[Stored data entries]

(* ===== verification/OAuthAuthorize.v ===== *)
(** * The authorization endpoint

    [oauth/authorize.go]: the two-phase validation of an authorization request, the
    consent form with its CSRF token, remembered consents and issued codes. *)

From S2P Require Import Prelude GoStrings GoBytes GoCrypto GoNet GoUrl Errors World Entities OAuthTypes Stores.
From S2P Require Import UserManager Jwt GoHttp OAuthUtil Signer Jwks TokenService OAuthServer.

Local Open Scope Z_scope.

Definition authzParams : list string :=
  ["response_type"; "client_id"; "redirect_uri"; "state"; "scope"; "code_challenge";
   "code_challenge_method"; "resource"].

Record authzRequest `{PublicKeys} := mkAuthzRequest {
  az_v : Values;
  az_client : resolvedClient;
  az_redirectURI : string;
  az_state : string;
  az_scopes : list string;
  az_resource : string;
  az_challenge : string;
}.
Arguments mkAuthzRequest {_ _} _ _ _ _ _ _ _.

(** What [parseAuthz] answers (after an error only the redirect URI and the state of the
    request are used): an error page, an error for the client's validated
    redirect URI, or a valid request. *)
Inductive authz_outcome `{PublicKeys} :=
  | Fatal (e : OError)
  | RedirErr (req : authzRequest) (e : OError)
  | Valid (req : authzRequest).

Definition csrfMaxAge : Duration := 15 * Minute.

Section authorize.
Context `{Oracle} `{UnicodeDB} `{PublicKeys} {S : Type} `{UserStore S} `{OAuthStore S}.
Context (s : Server S).

Definition currentUser (r : Request) : option string :=
  let '(id, ok) := sv_CurrentUser s r in
  if ok && negb (String.eqb id "") then Some id else None.

(** The OAuth parameters of a request, each at most once; or the duplicated one.  A key of
    parsed values has at least one value. *)
Fixpoint pick_params (all : Values) (l : list string) (v : Values) : string + Values :=
  match l with
  | [] => inr v
  | k :: l =>
    match all !! k with
    | None => pick_params all l v
    | Some vals => if bool_decide (1 < length vals)%nat then inl k
                   else pick_params all l (Values_Set k (hd "" vals) v)
    end
  end.

(** The checks after the redirect URI is trusted. *)
Definition check_authz (v : Values) (client : resolvedClient) : oresult (list string * string) :=
  let challenge := Values_Get v "code_challenge" in
  if negb (String.eqb (Values_Get v "response_type") "code") then
    inr (oerr StatusBadRequest "unsupported_response_type" "only response_type=code is supported")
  else if negb (bool_decide (rc_GrantTypes client = [])) && negb (hasScope (rc_GrantTypes client) GrantTypeAuthorizationCode) then
    inr (oerr StatusBadRequest "unauthorized_client" "client is not allowed to use the authorization code grant")
  else if String.eqb challenge "" then inr (errInvalidRequest "code_challenge is required (PKCE)")
  else if negb (String.eqb (Values_Get v "code_challenge_method") "S256") then
    inr (errInvalidRequest "code_challenge_method must be S256")
  else if negb (validChallenge challenge) then inr (errInvalidRequest "malformed code_challenge")
  else
  match resolveScopes s (Values_Get v "scope") with
  | inr e => inr e
  | inl scopes =>
    match resolveResource s (Values_Get v "resource") with
    | inr e => inr e
    | inl res => inl (scopes, res)
    end
  end.

Definition parseAuthz (all : Values) : M S authz_outcome :=
  match pick_params all authzParams ∅ with
  | inl k => mret (Fatal (errInvalidRequest ("parameter " +:+ k +:+ " is duplicated")))
  | inr v =>
    c ← resolveClient s (Values_Get v "client_id");
    mret match c with
    | Err e => Fatal (oerr StatusBadRequest "invalid_client" (Error e))
    | Ok client =>
      let redirectURI := Values_Get v "redirect_uri" in
      let req scopes res := mkAuthzRequest v client redirectURI (Values_Get v "state") scopes res
                              (Values_Get v "code_challenge") in
      if String.eqb redirectURI "" then Fatal (errInvalidRequest "redirect_uri is required")
      else if negb (matchRedirectURI (rc_RedirectURIs client) redirectURI) then
        Fatal (errInvalidRequest "redirect_uri is not registered for this client")
      else
      match check_authz v client with
      | inr e => RedirErr (req [] "") e
      | inl (scopes, res) => Valid (req scopes res)
      end
    end
  end.

(** ** Answers to the client's redirect URI *)

Definition redirectTo (h : Headers) (r : Request) (req : authzRequest) (add : list (string * string)) : Response :=
  match url_Parse (az_redirectURI req) with
  | None => sv_RenderError s h r (errServer "bad redirect_uri")
  | Some u =>
    let q := foldl (λ q kv, <[kv.1 := [kv.2]]> q) (ParseQuery (u_RawQuery u)) add in
    let q := if String.eqb (az_state req) "" then q else Values_Set "state" (az_state req) q in
    let q := Values_Set "iss" (sv_issuer s) q in
    let status := if String.eqb (req_Method r) "POST" then StatusSeeOther else StatusFound in
    Redirect h (URL_String (set_RawQuery (Encode q) u)) status
  end.

Definition redirectError (h : Headers) (r : Request) (req : authzRequest) (e : OError) : Response :=
  redirectTo h r req ([("error", oe_Code e)] ++
    if String.eqb (oe_Description e) "" then [] else [("error_description", oe_Description e)]).

Definition saveConsent (userID : string) (req : authzRequest) : M S (result unit) :=
  at_ ← now;
  prev ← os_GetConsent userID (rc_ID (az_client req));
  let '(scopes, created) :=
    match prev with
    | Ok prev => (unionScopes (parseScopes (Consent_Scopes prev)) (az_scopes req), Consent_CreatedAt prev)
    | Err _ => (az_scopes req, at_)
    end in
  os_SaveConsent (mkConsent userID (rc_ID (az_client req)) (joinScopes scopes) created at_).

Definition issueCode (h : Headers) (r : Request) (userID : string) (req : authzRequest) : M S Response :=
  code ← randomSecret 32;
  at_ ← now;
  e ← os_CreateCode (mkCode (hashSecret code) (rc_ID (az_client req)) userID (az_redirectURI req)
        (joinScopes (az_scopes req)) (az_resource req) (az_challenge req)
        (Add at_ (sv_CodeTTL s)) None "");
  mret match e with
       | Err _ => redirectError h r req (errServer "could not issue authorization code")
       | Ok _ => redirectTo h r req [("code", code)]
       end.

(** ** The consent form's CSRF token *)

Definition csrf_parts (userID : string) (req : authzRequest) : list string :=
  [userID; rc_ID (az_client req); az_redirectURI req; joinScopes (az_scopes req); az_resource req;
   az_state req; az_challenge req].

(** The message: eight bytes of time, then every part followed by a zero byte. *)
Definition csrf_message (ts : Z) (parts : list string) : bytes :=
  put_be 8 (wrap_uint64 ts) ++ (parts ≫= λ p, str_bytes p ++ [zero]).

Definition csrfMAC (ts : Z) (userID : string) (req : authzRequest) : bytes :=
  hmac_sha256 (sv_CSRFKey s) (csrf_message ts (csrf_parts userID req)).

Definition csrf_token_at (ts : Z) (userID : string) (req : authzRequest) : string :=
  RawURLEncode (put_be 8 (wrap_uint64 ts) ++ csrfMAC ts userID req).

Definition csrfToken (userID : string) (req : authzRequest) : M S string :=
  at_ ← now; mret (csrf_token_at (Unix at_) userID req).

Definition checkCSRF (token userID : string) (req : authzRequest) : M S bool :=
  match RawURLDecode token with
  | None => mret false
  | Some raw =>
    if negb (Z.of_nat (length raw) =? 8 + 32) then mret false else
    let ts := wrap_int64 (get_be (take 8 raw)) in
    at_ ← now;
    let age := Sub at_ (FromUnix ts) in
    mret (if (age <? - Minute) || (csrfMaxAge <? age) then false
          else const_eq (drop 8 raw) (csrfMAC ts userID req))
  end.

(** ** The handler *)

Definition to_login (h : Headers) (r : Request) (req : authzRequest) : Response :=
  Redirect h (sv_LoginURL s r (endpoint s (sv_AuthorizePath s) +:+ "?" +:+ Encode (az_v req))) StatusFound.

(** A consent decision posted for a validated request. *)
Definition post_decision (h : Headers) (r : Request) (params : Values) (userID : string) (req : authzRequest)
    : M S Response :=
  ok ← checkCSRF (Values_Get params "csrf_token") userID req;
  if negb ok then mret (sv_RenderError s h r (errInvalidRequest "consent form expired or tampered; please retry"))
  else if negb (String.eqb (Values_Get params "decision") "approve") then
    mret (redirectError h r req (oerr StatusForbidden "access_denied" "the user denied the request"))
  else
  e ← saveConsent userID req;
  match e with
  | Err _ => mret (redirectError h r req (errServer "could not record consent"))
  | Ok _ => issueCode h r userID req
  end.

Definition consent_page (h : Headers) (r : Request) (userID : string) (req : authzRequest) : M S Response :=
  token ← csrfToken userID req;
  mret (sv_RenderConsent s h r (mkConsentRequest (rc_ID (az_client req)) (rc_Name (az_client req))
    (rc_DisplayHost (az_client req)) (az_redirectURI req) (hostOf (az_redirectURI req))
    (allLoopback (rc_RedirectURIs (az_client req))) (az_scopes req) (az_resource req) userID
    (endpoint s (sv_AuthorizePath s)) (Values_Set "csrf_token" token (az_v req)))).

(** The consent page, or a code at once when a remembered consent covers the scopes. *)
Definition get_consent (h : Headers) (r : Request) (userID : string) (req : authzRequest) : M S Response :=
  c ← os_GetConsent userID (rc_ID (az_client req));
  match c with
  | Ok c =>
    if containsAll (parseScopes (Consent_Scopes c)) (az_scopes req) then issueCode h r userID req else
    consent_page h r userID req
  | Err e =>
    if negb (ErrorsIs e ErrNotFound) then mret (redirectError h r req (errServer "consent lookup failed")) else
    consent_page h r userID req
  end.

Definition authorize_valid (h : Headers) (r : Request) (params : Values) (req : authzRequest) : M S Response :=
  match currentUser r with
  | None => mret (to_login h r req)
  | Some userID =>
    u ← FindByID userID;
    match u with
    | Ok (Some u) =>
      locked ← IsLockedOut u;
      if locked : bool then
        mret (redirectError h r req (oerr StatusForbidden "access_denied" "account is locked"))
      else if String.eqb (req_Method r) "POST" then post_decision h r params userID req
      else get_consent h r userID req
    | _ => mret (to_login h r req)
    end
  end.

Definition AuthorizeHandler (r : Request) : M S Response :=
  let h : Headers := {["X-Frame-Options" := "DENY"; "Content-Security-Policy" := "frame-ancestors 'none'";
                       "Cache-Control" := "no-store"]} in
  let run params :=
    o ← parseAuthz params;
    match o with
    | Fatal e => mret (sv_RenderError s h r e)
    | RedirErr req e => mret (redirectError h r req e)
    | Valid req => authorize_valid h r params req
    end in
  if String.eqb (req_Method r) "GET" then run (req_Query r)
  else if String.eqb (req_Method r) "POST" then
    match req_PostForm r with
    | None => mret (sv_RenderError s h r (errInvalidRequest "malformed form"))
    | Some f => run f
    end
  else mret (http_Error h "method not allowed" StatusMethodNotAllowed).
End authorize.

TASK GOAL |
Above are the records; print exactly the lines from the line with "match resolveScopes s" to the line with "else if negb (matchRedirectURI", including both, and nothing else.

SOLUTION BELOW |
  match resolveScopes s (Values_Get v "scope") with
  | inr e => inr e
  | inl scopes =>
    match resolveResource s (Values_Get v "resource") with
    | inr e => inr e
    | inl res => inl (scopes, res)
    end
  end.

Definition parseAuthz (all : Values) : M S authz_outcome :=
  match pick_params all authzParams ∅ with
  | inl k => mret (Fatal (errInvalidRequest ("parameter " +:+ k +:+ " is duplicated")))
  | inr v =>
    c ← resolveClient s (Values_Get v "client_id");
    mret match c with
    | Err e => Fatal (oerr StatusBadRequest "invalid_client" (Error e))
    | Ok client =>
      let redirectURI := Values_Get v "redirect_uri" in
      let req scopes res := mkAuthzRequest v client redirectURI (Values_Get v "state") scopes res
                              (Values_Get v "code_challenge") in
      if String.eqb redirectURI "" then Fatal (errInvalidRequest "redirect_uri is required")
      else if negb (matchRedirectURI (rc_RedirectURIs client) redirectURI) then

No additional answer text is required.